2024-06-13 09:29 AM
Hi experts,
I'm adding to my existing code (that runs on a STM32F105) a function to store a word in the flash.
I basically copied the code from the official example based on the HAL libraries, here my function:
uint32_t FLASH_Write_Data(uint32_t StartPageAddress, uint32_t *Data, uint16_t NWords)
{
static FLASH_EraseInitTypeDef EraseInitStruct;
uint32_t PageError;
/* Unlock the Flash memory to enable the flash control register access */
HAL_FLASH_Unlock();
/* Erase the FLASH area*/
EraseInitStruct.TypeErase = FLASH_TYPEERASE_PAGES;
EraseInitStruct.PageAddress = FLASH_USER_START_ADDR;
EraseInitStruct.NbPages = (FLASH_USER_END_ADDR - FLASH_USER_START_ADDR) / FLASH_PAGE_SIZE;
if (HAL_FLASHEx_Erase(&EraseInitStruct, &PageError) != HAL_OK)
{
/*Error occurred while page erase.*/
return HAL_FLASH_GetError();
}
/* Program the user FLASH area word by word*/
uint32_t i = 0;
while (i < NWords)
{
if (HAL_FLASH_Program(FLASH_TYPEPROGRAM_WORD, StartPageAddress, Data[i]) == HAL_OK)
{
StartPageAddress += MEMORY_OFFSET;
i++;
}
else
{
/* Error occurred while writing data in Flash memory*/
return HAL_FLASH_GetError();
}
}
HAL_FLASH_Lock();
return HAL_OK;
}
The very first strange thing is that as soon as I start debugging, the program counter often jumps to the HardFault_Handler function.

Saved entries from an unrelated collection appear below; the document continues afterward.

(** *** The scan of pat_next *)

Section Scan.
Variables pat n : Z.

Definition scan_body (k : Z) : option (Z + Z) :=
    if (k <? n) && negb (m (pat + k) =? 0) && negb (m (pat + k) =? 93) then
      if (k + 1 <? n) && negb (m (pat + (k + 1)) =? 0) && (m (pat + k) =? 91) &&
         class_mark (m (pat + (k + 1))) then
        let z := m (pat + (k + 1)) in
        let k := k + 2 in
        let k := if (k <? n) && negb (m (pat + k) =? 0) then k + 1 else k in
        let? k := loop (fun k =>
            if (k <? n) && negb (m (pat + k) =? 0) &&
               (negb (m (pat + (k - 1)) =? z) || negb (m (pat + k) =? 93))
            then inl (k + 1) else inr k) fuel k in
        Some (if (k =? n) || (m (pat + k) =? 0) then inr k else inl (k + 1))
      else Some (inl (k + 1))
    else Some (inr k).

Lemma scan_inner l k :
  seg m (pat + k) l -> Forall inner l -> k + Z.of_nat (length l) <= n ->
  rounds scan_body (length l) k (k + Z.of_nat (length l)).
Proof.
  revert k. induction l as [|b l IH]; intros k Hs Hi Hn.
  - intros j. cbn [length Nat.add]. f_equal. lia.
  - destruct Hs as [Hb Hs]. inversion Hi as [|? ? (Hb0 & Hb1 & Hb2) Hi']; subst. cbn [length] in *.
    replace (k + Z.of_nat (S (length l))) with (k + 1 + Z.of_nat (length l)) by lia.
    apply (rounds_app _ 1 (length l) k (k + 1)).
    + apply rounds_one. unfold scan_body.
      replace (k <? n) with true by lia. replace (m (pat + k) =? 0) with false by lia.
      replace (m (pat + k) =? 93) with false by lia. replace (m (pat + k) =? 91) with false by lia.
      cbn [negb andb]. now rewrite andb_false_r.
    + apply IH; [|assumption|lia]. now replace (pat + (k + 1)) with (pat + k + 1) by lia.
Qed.

Lemma scan_class name k :
  seg m (pat + k) (member_bytes (MClass name)) -> member_ok (MClass name) ->
  k + Z.of_nat (length name) + 4 <= n -> (length name < fuel)%nat ->
  rounds scan_body 1 k (k + Z.of_nat (length name) + 4).
Proof.
  cbn [member_bytes member_ok]. intros Hs [Hn Hl] Hk Hf. apply rounds_one.
  pose proof Hs as Hall. cbn [app seg] in Hs. destruct Hs as (E0 & E1 & Hs). unfold scan_body.
  replace (k <? n) with true by lia. replace (k + 1 <? n) with true by lia. rewrite E0.
  replace (pat + (k + 1)) with (pat + k + 1) by lia. rewrite E1.
  change (91 =? 0) with false. change (91 =? 93) with false. change (58 =? 0) with false.
  change (91 =? 91) with true. change (class_mark 58) with true. cbn [negb andb].
  assert (Hnz : forall i, 0 <= i < Z.of_nat (length name) + 2 -> m (pat + k + 2 + i) <> 0).
  { intros i Hi. replace (pat + k + 1 + 1) with (pat + k + 2) in Hs by lia.
    apply (seg_ext_byte m (pat + k + 2) (name ++ [58; 93]) Hs (fun b => b <> 0));
      [|rewrite length_app; cbn [length]; lia].
    apply Forall_app. split; [eapply Forall_impl; [|exact Hn]; cbv beta; intros; lia|].
    repeat constructor; lia. }
  replace (pat + (k + 2)) with (pat + k + 2 + 0) by lia.
  replace (m (pat + k + 2 + 0) =? 0) with false by (specialize (Hnz 0); lia).
  replace (k + 2 <? n) with true by lia. cbn [negb andb].
  assert (Hloop : loop (fun k => if (k <? n) && negb (m (pat + k) =? 0) &&
               (negb (m (pat + (k - 1)) =? 58) || negb (m (pat + k) =? 93))
            then inl (k + 1) else inr k) fuel (k + 2 + 1) = Some (k + 3 + Z.of_nat (length name))).
  { replace (k + 2 + 1) with (k + 3) by lia.
    apply (class_end (fun k => (k <? n) && negb (m (pat + k) =? 0) &&
               (negb (m (pat + (k - 1)) =? 58) || negb (m (pat + k) =? 93))) pat k name Hall Hn); [|assumption].
    intros j Hj. replace (j <? n) with true by lia.
    specialize (Hnz (j - k - 2) ltac:(lia)). replace (pat + k + 2 + (j - k - 2)) with (pat + j) in Hnz by lia.
    now replace (m (pat + j) =? 0) with false by lia. }
  rewrite Hloop. cbn [bind].
  replace (pat + (k + 3 + Z.of_nat (length name))) with (pat + k + 2 + (Z.of_nat (length name) + 1)) by lia.
  replace (m _ =? 0) with false by (specialize (Hnz (Z.of_nat (length name) + 1)); lia).
  replace (_ =? n) with false by lia. cbn [orb]. do 2 f_equal. lia.
Qed.

Lemma scan_member x k :
  seg m (pat + k) (member_bytes x) -> member_ok x ->
  k + Z.of_nat (length (member_bytes x)) <= n -> (length (member_bytes x) <= fuel)%nat ->
  exists c, (c <= length (member_bytes x))%nat /\
            rounds scan_body c k (k + Z.of_nat (length (member_bytes x))).
Proof.
  intros Hs Hok Hn Hf. destruct x as [c|a b|name]; cbn [member_ok] in Hok.
  - eexists. split; [|apply scan_inner; [exact Hs|now apply plain_inner|assumption]]. reflexivity.
  - eexists. split; [|apply scan_inner; [exact Hs| |assumption]]; [reflexivity|].
    destruct Hok as (Ha & (Hb & Hb') & _). destruct Hb. apply Forall_app.
    split; [now apply plain_inner|]. unfold inner. repeat constructor; lia.
  - exists 1%nat. cbn [member_bytes length app] in *. rewrite length_app in *. cbn [length] in *.
    split; [lia|].
    replace (k + Z.of_nat (S (S (length name + 2)))) with (k + Z.of_nat (length name) + 4) by lia.
    apply scan_class; [exact Hs|exact Hok|lia|lia].
Qed.

Lemma scan_members xs k :
  seg m (pat + k) (members_bytes xs) -> Forall member_ok xs ->
  k + Z.of_nat (length (members_bytes xs)) <= n -> (length (members_bytes xs) <= fuel)%nat ->
  exists c, (c <= length (members_bytes xs))%nat /\
            rounds scan_body c k (k + Z.of_nat (length (members_bytes xs))).
Proof.
  intros Hs Hok. revert k Hs. induction Hok as [|x xs Hx Hxs IH]; intros k Hs Hn Hf.
  - exists O. split; [lia|]. intros j. cbn [members_bytes map concat length Nat.add]. f_equal. lia.
  - unfold members_bytes in *. cbn [map concat] in *. rewrite length_app in *.
    apply seg_app in Hs as [H1 H2].
    destruct (scan_member x k H1 Hx ltac:(lia) ltac:(lia)) as (c1 & Hc1 & R1).
    destruct (IH (k + Z.of_nat (length (member_bytes x)))) as (c2 & Hc2 & R2); [|lia|lia|].
    { now rewrite Z.add_assoc. }
    exists (c1 + c2)%nat. split; [lia|].
    replace (k + Z.of_nat (length (member_bytes x) + length (concat (map member_bytes xs))))
      with (k + Z.of_nat (length (member_bytes x)) + Z.of_nat (length (concat (map member_bytes xs)))) by lia.
    now apply (rounds_app _ _ _ _ (k + Z.of_nat (length (member_bytes x)))).
Qed.
End Scan.

(** The first byte of a list of members is none that is special there. *)
Lemma members_first xs b l :
  xs <> [] -> Forall member_ok xs -> members_bytes xs = b :: l ->
  b <> 33 /\ b <> 93 /\ b <> 94 /\ b <> 45.
Proof.
  intros Hne Hok E. destruct Hok as [|x xs Hx _]; [easy|].
  unfold members_bytes in E. cbn [map concat] in E. destruct x as [c|a b'|name]; cbn [member_bytes member_ok] in *.
  - destruct (utf8_encode c) as [|b0 l0] eqn:Ec; [pose proof (utf8_encode_length c) as H; rewrite Ec in H; cbn in H; lia|].
    cbn [app] in E. injection E as <- _. pose proof (plain_first c b0 l0 Hx Ec). lia.
  - destruct (utf8_encode a) as [|b0 l0] eqn:Ec; [pose proof (utf8_encode_length a) as H; rewrite Ec in H; cbn in H; lia|].
    cbn [app] in E. injection E as <- _. pose proof (plain_first a b0 l0 (proj1 Hx) Ec). lia.
  - cbn [app] in E. injection E as <- _. lia.
Qed.

Lemma members_nonempty xs : xs <> [] -> members_bytes xs <> [].
Proof.
  destruct xs as [|x xs]; [easy|]. intros _. unfold members_bytes. cbn [map concat].
  assert (member_bytes x <> []); [|destruct (member_bytes x); easy].
  pose proof (utf8_encode_length) as H.
  destruct x as [c|a b|name]; cbn [member_bytes]; [|now destruct (utf8_encode a)|easy].
  intros E. specialize (H c). rewrite E in H. cbn in H. lia.
Qed.

Definition mark_ok (mark : option Z) : Prop := match mark with Some c => c = 33 \/ c = 94 | None => True end.

Lemma bracket_scan_ok pat n mark xs :
  let len := Z.of_nat (length (item_bytes (ISet mark xs))) in
  seg m pat (item_bytes (ISet mark xs)) -> xs <> [] -> Forall member_ok xs -> mark_ok mark ->
  len <= n -> (Z.to_nat len < fuel)%nat ->
  bracket_scan m fuel pat n = Some (len - 1) /\ m (pat + (len - 1)) = 93.
Proof.
  cbv zeta. cbn [item_bytes]. intros Hs Hne Hok Hmark Hn Hf.
  cbn [length] in *. rewrite !length_app in *. cbn [length] in *.
  destruct Hs as [E0 Hs]. apply seg_app in Hs as [Hs1 Hs2]. apply seg_app in Hs2 as [Hs2 Hs3].
  destruct Hs3 as [Eend _].
  pose proof (members_nonempty xs Hne) as Hnn. pose proof (members_first xs) as Hfst.
  destruct (members_bytes xs) as [|b l] eqn:Eb; [easy|].
  specialize (Hfst b l Hne Hok eq_refl). rewrite <- Eb in *.
  set (M := Z.of_nat (length (members_bytes xs))) in *.
  set (k0 := 1 + Z.of_nat (length (mark_bytes mark))).
  assert (Efst : m (pat + k0) = b).
  { rewrite Eb in Hs2. destruct Hs2 as [E _]. rewrite <- E. f_equal. lia. }
  assert (Eend' : m (pat + (k0 + M)) = 93) by (rewrite <- Eend; f_equal; lia).
  split.
  - unfold bracket_scan.
    assert (Ek : (if (1 <? n) && ((m (pat + 1) =? 94) || (m (pat + 1) =? 33)) then 1 + 1 else 1) = k0).
    { subst k0. destruct mark as [c|]; cbn [mark_bytes length mark_ok] in *.
      - destruct Hs1 as [E1 _]. rewrite E1. replace (1 <? n) with true by lia.
        replace ((c =? 94) || (c =? 33)) with true by lia. reflexivity.
      - change (1 + Z.of_nat 0) with 1 in *. rewrite Efst. replace ((b =? 94) || (b =? 33)) with false by lia.
        now rewrite andb_false_r. }
    rewrite Ek, Efst. replace (b =? 93) with false by lia. rewrite andb_false_r.
    change (loop_opt (scan_body pat n) fuel k0 = Some (Z.of_nat (S (length (mark_bytes mark) + (length (members_bytes xs) + 1))) - 1)).
    destruct (scan_members pat n xs k0) as (c & Hc & R); [|assumption|lia|lia|].
    { now replace (pat + k0) with (pat + 1 + Z.of_nat (length (mark_bytes mark))) by lia. }
    fold M in R. pose proof (R (S (fuel - c - 1))) as R'.
    replace (c + S (fuel - c - 1))%nat with fuel in R' by lia. rewrite R'.
    rewrite (loop_opt_inr _ _ _ (k0 + M)); [f_equal; lia|].
    unfold scan_body. rewrite Eend'. change (93 =? 93) with true. now rewrite andb_false_r.
  - rewrite <- Eend'. f_equal. lia.
Qed.

(** *** The match of a bracket expression *)

Section Members.
Variables (loc : ctype) (inv : bool) (k kf : Z).
Hypothesis Hm : wf_mem m.
Hypothesis Hu : utf8 loc = true.
Hypothesis Hk : 0 < k < 2 ^ 31.
Hypothesis Hkf : 0 < kf < 2 ^ 31.

Notation body := (bracket_round loc m fuel inv k kf).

From there, I can reset the chip and restart the debug session without any apparent problem.
However, when I execute the program, it consistently ends up in the HardFault_Handler function.
If I comment out the flash write function, the program works as expected.
I started commenting out part of the flash function code, and I noticed that when the HAL_FLASHEx_Erase and the HAL_FLASH_Program functions are not executed, the program continues to work as expected.
I stepped through the code and I didn't notice anything obviousy wrong, as I can erase and even write the passed value to the passed memory address without any immediate error!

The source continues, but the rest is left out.